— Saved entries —
-- -- --
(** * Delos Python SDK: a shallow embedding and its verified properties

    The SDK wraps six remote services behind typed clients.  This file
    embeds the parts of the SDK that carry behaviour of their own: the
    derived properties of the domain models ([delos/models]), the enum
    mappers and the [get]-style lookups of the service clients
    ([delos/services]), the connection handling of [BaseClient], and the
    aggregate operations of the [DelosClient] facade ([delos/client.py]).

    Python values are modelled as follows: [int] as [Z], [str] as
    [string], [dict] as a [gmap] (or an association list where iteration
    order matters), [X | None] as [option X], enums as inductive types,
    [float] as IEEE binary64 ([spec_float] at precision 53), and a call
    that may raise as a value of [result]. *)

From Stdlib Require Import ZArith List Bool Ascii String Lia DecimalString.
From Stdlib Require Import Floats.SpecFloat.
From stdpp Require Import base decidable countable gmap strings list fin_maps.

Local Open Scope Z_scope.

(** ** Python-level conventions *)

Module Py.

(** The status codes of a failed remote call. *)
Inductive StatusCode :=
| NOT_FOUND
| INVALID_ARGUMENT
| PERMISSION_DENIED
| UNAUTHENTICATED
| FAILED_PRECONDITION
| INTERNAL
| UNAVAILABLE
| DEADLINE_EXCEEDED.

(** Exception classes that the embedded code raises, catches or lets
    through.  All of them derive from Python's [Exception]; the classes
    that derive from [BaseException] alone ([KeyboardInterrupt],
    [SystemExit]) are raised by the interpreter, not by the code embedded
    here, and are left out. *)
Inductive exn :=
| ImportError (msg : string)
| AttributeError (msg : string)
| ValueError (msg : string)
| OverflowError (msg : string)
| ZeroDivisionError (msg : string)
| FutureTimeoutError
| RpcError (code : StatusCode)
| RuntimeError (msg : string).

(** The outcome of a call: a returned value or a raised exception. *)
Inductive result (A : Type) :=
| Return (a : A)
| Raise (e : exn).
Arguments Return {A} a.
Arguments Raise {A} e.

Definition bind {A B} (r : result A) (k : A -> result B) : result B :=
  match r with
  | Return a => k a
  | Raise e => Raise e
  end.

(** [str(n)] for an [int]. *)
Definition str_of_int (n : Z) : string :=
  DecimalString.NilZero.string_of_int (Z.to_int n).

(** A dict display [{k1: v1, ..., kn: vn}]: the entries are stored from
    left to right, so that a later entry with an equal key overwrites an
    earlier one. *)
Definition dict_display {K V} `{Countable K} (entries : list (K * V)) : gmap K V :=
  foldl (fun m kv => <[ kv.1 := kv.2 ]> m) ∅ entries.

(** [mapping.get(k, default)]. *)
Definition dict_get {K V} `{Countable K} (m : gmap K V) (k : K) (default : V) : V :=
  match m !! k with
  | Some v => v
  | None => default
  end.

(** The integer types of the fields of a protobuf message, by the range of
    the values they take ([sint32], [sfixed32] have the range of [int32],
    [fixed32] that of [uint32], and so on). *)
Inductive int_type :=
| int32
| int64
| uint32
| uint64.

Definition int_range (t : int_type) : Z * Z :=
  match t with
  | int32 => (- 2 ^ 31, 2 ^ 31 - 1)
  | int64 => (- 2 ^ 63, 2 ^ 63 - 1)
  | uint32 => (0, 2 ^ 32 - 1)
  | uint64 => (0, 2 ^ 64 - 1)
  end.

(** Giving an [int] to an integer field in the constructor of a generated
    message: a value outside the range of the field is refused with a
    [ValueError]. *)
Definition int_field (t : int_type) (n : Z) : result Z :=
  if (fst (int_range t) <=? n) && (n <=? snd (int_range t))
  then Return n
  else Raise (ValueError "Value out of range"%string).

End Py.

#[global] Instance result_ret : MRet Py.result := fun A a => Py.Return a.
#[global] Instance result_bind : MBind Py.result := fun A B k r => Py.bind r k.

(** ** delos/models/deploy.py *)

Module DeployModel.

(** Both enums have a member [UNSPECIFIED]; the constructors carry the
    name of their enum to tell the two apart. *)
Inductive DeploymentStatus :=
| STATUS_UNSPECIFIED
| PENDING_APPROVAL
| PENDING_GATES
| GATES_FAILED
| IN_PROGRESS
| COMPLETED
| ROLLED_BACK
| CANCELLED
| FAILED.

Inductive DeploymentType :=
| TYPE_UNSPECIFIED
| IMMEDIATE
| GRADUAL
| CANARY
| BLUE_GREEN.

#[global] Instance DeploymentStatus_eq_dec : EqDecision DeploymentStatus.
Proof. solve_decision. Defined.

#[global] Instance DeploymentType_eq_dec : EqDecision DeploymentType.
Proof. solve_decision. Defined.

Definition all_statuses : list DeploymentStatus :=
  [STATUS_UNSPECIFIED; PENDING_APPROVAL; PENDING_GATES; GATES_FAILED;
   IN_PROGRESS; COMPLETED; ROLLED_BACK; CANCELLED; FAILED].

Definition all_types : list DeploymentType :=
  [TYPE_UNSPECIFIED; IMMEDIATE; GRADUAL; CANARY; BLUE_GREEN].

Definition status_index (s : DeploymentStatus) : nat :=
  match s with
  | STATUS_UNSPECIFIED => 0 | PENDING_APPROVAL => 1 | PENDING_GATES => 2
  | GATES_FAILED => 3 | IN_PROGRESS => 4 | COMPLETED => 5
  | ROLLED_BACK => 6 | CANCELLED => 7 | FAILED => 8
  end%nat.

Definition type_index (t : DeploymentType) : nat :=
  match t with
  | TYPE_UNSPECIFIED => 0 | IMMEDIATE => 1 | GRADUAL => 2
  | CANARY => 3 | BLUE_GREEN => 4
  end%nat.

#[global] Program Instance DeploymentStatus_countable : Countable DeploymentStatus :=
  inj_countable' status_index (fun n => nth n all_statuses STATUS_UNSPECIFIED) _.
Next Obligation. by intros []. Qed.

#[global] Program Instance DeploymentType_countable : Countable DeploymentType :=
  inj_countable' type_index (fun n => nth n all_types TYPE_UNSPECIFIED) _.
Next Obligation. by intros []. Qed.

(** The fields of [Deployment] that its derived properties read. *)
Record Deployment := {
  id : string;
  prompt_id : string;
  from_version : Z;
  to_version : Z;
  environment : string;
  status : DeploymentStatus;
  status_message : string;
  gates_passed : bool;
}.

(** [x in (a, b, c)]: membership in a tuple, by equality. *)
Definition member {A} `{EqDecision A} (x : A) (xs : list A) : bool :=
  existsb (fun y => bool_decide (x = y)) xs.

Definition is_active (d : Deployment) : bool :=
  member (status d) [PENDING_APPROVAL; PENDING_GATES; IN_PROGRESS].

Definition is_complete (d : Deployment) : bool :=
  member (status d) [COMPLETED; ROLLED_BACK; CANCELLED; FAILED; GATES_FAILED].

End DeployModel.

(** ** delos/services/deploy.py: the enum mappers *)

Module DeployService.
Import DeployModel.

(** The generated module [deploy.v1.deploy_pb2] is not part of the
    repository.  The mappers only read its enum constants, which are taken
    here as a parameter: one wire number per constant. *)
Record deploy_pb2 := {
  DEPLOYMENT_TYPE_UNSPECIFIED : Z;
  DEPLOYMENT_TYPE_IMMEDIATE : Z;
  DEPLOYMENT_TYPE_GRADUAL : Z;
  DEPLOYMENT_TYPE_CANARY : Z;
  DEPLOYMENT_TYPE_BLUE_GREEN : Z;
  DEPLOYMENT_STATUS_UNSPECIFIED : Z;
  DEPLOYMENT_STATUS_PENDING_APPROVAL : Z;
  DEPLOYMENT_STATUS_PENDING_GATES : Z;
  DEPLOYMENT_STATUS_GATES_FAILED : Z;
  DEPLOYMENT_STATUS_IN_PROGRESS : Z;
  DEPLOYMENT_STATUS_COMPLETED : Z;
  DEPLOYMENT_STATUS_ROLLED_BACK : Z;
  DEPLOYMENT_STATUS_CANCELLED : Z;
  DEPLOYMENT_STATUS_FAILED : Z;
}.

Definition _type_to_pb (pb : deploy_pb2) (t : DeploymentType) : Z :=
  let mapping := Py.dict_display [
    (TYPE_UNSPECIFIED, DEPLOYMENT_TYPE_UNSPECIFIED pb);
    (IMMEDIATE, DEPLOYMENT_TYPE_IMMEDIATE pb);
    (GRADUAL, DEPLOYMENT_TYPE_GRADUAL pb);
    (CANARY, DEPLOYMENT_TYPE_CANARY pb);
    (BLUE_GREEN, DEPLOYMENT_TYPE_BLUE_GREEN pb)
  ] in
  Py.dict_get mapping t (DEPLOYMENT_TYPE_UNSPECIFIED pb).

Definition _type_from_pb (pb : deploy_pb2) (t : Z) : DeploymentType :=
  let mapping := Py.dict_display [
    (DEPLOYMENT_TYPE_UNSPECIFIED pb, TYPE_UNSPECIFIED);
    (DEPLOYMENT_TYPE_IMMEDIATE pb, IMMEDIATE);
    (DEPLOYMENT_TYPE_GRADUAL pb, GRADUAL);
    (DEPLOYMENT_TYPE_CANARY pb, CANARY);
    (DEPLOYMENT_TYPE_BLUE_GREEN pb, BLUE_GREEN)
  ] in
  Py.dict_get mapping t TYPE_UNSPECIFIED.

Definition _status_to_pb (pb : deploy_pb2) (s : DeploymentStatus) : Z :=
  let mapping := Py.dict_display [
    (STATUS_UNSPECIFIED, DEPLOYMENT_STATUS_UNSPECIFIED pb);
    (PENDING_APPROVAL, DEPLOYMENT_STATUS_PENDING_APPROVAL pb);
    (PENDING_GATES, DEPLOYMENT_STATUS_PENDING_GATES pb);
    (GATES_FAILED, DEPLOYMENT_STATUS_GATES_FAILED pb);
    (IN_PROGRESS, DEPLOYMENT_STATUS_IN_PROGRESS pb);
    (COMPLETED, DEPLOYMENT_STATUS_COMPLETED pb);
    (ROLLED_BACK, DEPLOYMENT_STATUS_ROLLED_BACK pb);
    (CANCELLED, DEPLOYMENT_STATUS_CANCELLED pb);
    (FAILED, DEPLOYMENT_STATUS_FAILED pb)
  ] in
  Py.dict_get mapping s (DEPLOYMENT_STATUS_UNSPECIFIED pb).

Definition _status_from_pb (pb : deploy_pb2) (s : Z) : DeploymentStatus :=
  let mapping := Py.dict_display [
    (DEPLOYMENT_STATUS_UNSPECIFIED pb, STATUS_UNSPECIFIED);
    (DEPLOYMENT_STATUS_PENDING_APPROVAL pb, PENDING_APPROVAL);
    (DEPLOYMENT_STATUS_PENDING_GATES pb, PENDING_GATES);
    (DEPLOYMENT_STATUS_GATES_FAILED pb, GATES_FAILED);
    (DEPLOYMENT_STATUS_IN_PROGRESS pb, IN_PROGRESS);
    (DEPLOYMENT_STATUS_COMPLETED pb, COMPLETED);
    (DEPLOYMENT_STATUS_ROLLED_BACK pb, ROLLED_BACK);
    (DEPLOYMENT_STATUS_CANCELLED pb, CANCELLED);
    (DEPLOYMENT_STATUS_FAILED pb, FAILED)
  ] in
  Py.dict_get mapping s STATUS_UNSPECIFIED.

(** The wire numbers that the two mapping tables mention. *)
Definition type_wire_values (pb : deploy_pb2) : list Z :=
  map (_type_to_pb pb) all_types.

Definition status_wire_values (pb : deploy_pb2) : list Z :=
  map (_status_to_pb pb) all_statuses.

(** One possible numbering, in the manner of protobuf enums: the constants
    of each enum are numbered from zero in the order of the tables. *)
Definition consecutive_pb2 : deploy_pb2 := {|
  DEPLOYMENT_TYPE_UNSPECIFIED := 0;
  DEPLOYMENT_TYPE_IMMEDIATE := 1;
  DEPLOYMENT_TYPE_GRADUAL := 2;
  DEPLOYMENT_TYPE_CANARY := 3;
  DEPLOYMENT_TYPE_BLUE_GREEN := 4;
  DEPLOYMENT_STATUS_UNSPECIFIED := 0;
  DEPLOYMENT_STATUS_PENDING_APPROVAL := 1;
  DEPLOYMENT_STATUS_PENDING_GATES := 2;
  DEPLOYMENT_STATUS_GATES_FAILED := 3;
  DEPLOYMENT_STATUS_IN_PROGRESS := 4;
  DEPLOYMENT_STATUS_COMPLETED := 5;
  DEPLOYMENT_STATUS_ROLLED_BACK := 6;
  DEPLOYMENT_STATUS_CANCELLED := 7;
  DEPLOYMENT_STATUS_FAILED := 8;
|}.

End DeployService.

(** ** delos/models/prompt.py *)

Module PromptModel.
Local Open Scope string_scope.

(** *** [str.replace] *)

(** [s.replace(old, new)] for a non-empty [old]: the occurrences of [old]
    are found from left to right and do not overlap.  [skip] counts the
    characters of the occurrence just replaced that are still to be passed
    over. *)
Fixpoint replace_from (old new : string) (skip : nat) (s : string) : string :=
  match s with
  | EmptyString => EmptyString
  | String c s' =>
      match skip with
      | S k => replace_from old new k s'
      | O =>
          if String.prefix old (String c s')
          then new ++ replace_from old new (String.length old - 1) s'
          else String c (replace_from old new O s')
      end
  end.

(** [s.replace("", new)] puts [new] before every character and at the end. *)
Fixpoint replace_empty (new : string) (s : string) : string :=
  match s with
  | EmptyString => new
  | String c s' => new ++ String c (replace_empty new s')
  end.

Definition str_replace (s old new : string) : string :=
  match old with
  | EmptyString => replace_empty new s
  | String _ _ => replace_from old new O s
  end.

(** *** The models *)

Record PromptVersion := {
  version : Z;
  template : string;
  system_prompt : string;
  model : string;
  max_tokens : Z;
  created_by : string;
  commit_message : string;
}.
-- -- --
— TASK BRIEF —
Of the lines above, extract only those from the line with "Py.dict_get mapping t TYPE_UNSPECIFIED." to the line with "(PENDING_GATES, DEPLOYMENT_STATUS_PENDING_GATES pb);", both included, exactly as written.

— TASK ANSWER —
  Py.dict_get mapping t TYPE_UNSPECIFIED.

Definition _status_to_pb (pb : deploy_pb2) (s : DeploymentStatus) : Z :=
  let mapping := Py.dict_display [
    (STATUS_UNSPECIFIED, DEPLOYMENT_STATUS_UNSPECIFIED pb);
    (PENDING_APPROVAL, DEPLOYMENT_STATUS_PENDING_APPROVAL pb);
    (PENDING_GATES, DEPLOYMENT_STATUS_PENDING_GATES pb);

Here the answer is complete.